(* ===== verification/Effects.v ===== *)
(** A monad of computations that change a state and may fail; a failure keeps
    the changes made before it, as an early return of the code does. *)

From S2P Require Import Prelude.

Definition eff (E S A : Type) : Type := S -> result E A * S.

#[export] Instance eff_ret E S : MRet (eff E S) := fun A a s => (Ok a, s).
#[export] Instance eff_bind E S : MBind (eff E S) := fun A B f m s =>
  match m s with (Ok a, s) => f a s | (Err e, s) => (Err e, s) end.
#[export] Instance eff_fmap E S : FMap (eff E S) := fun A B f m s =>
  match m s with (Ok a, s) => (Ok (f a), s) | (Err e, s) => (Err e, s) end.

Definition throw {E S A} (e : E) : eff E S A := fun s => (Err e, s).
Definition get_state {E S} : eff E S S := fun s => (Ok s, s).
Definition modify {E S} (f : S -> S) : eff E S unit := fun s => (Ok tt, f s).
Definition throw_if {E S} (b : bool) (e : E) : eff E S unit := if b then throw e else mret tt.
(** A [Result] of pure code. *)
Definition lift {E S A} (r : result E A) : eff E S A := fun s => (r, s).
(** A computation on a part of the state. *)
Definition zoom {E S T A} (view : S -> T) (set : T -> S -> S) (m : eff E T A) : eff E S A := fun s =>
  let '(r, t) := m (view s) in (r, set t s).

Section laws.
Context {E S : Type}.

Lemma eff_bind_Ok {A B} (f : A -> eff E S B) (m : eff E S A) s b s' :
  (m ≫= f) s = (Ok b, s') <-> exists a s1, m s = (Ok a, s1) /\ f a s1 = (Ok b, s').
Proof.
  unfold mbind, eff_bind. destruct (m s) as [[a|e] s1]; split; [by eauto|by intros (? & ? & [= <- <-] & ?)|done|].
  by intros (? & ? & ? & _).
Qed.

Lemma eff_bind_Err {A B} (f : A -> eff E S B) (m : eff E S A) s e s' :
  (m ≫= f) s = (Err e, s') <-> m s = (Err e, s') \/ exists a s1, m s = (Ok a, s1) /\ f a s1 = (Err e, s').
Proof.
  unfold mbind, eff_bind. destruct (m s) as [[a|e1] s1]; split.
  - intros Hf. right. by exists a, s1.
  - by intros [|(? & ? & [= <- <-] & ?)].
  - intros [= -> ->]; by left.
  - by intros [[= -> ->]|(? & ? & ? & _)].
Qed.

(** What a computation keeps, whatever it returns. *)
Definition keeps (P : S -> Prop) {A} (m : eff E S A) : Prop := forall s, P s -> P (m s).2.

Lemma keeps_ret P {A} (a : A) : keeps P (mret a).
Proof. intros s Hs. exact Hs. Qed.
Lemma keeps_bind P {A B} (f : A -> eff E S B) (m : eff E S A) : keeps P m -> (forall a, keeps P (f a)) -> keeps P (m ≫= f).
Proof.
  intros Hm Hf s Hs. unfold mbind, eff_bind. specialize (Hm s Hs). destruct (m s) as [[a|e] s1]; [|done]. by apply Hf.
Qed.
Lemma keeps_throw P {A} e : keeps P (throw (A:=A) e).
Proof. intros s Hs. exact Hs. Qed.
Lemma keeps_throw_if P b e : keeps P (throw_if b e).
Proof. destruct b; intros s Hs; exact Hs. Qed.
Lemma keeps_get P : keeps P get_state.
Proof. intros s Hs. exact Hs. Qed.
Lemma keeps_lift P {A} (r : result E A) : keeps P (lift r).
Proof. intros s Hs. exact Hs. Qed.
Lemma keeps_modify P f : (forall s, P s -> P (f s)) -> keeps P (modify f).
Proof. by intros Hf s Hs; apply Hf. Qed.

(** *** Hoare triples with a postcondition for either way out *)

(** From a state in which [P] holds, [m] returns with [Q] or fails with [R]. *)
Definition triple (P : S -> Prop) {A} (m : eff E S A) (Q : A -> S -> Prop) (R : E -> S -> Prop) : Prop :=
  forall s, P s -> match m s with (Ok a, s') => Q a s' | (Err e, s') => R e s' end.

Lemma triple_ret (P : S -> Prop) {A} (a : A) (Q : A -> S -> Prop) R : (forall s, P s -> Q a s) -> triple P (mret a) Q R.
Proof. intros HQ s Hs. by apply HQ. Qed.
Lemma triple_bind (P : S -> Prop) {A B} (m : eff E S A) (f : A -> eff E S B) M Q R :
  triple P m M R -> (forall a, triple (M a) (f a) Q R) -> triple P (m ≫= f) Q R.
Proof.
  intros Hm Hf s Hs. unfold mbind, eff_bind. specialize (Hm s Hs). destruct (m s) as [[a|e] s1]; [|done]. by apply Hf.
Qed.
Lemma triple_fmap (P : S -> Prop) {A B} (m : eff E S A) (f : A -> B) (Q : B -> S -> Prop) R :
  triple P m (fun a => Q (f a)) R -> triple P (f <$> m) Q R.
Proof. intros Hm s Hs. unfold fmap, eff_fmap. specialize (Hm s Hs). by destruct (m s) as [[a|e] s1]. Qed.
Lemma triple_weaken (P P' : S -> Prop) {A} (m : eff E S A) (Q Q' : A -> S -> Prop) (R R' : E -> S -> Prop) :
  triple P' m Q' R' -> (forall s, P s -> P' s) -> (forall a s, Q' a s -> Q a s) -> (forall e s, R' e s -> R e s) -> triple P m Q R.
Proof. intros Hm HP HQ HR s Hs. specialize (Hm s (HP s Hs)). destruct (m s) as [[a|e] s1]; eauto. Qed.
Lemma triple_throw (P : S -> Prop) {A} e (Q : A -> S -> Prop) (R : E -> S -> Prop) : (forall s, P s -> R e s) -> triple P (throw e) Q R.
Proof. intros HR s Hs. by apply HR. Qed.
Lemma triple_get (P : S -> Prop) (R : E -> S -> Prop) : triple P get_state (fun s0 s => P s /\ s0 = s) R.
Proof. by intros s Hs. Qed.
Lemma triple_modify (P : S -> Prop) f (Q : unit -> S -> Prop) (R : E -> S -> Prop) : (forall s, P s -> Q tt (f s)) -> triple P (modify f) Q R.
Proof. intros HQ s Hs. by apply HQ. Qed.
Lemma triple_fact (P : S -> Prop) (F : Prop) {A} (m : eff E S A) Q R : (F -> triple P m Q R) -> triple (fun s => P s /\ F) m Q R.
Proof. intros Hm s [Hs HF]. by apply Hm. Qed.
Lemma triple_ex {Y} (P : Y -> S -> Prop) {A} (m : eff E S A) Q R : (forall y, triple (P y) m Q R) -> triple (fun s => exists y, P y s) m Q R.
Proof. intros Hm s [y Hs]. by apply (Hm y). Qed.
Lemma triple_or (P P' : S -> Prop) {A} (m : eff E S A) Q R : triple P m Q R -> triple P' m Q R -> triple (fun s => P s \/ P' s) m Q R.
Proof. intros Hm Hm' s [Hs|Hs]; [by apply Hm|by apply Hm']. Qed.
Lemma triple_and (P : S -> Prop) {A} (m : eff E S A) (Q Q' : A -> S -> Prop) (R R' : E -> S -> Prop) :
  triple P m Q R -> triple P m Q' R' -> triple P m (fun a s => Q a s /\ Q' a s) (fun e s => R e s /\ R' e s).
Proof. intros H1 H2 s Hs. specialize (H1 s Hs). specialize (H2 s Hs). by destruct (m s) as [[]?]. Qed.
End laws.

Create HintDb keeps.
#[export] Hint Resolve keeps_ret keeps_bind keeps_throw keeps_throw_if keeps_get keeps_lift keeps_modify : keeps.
+++++
> [TASK TO COMPLETE] From the entries above, copy every line containing the word "Instance".

> [EXERCISE ANSWER]
#[export] Instance eff_ret E S : MRet (eff E S) := fun A a s => (Ok a, s).
#[export] Instance eff_bind E S : MBind (eff E S) := fun A B f m s =>
#[export] Instance eff_fmap E S : FMap (eff E S) := fun A B f m s =>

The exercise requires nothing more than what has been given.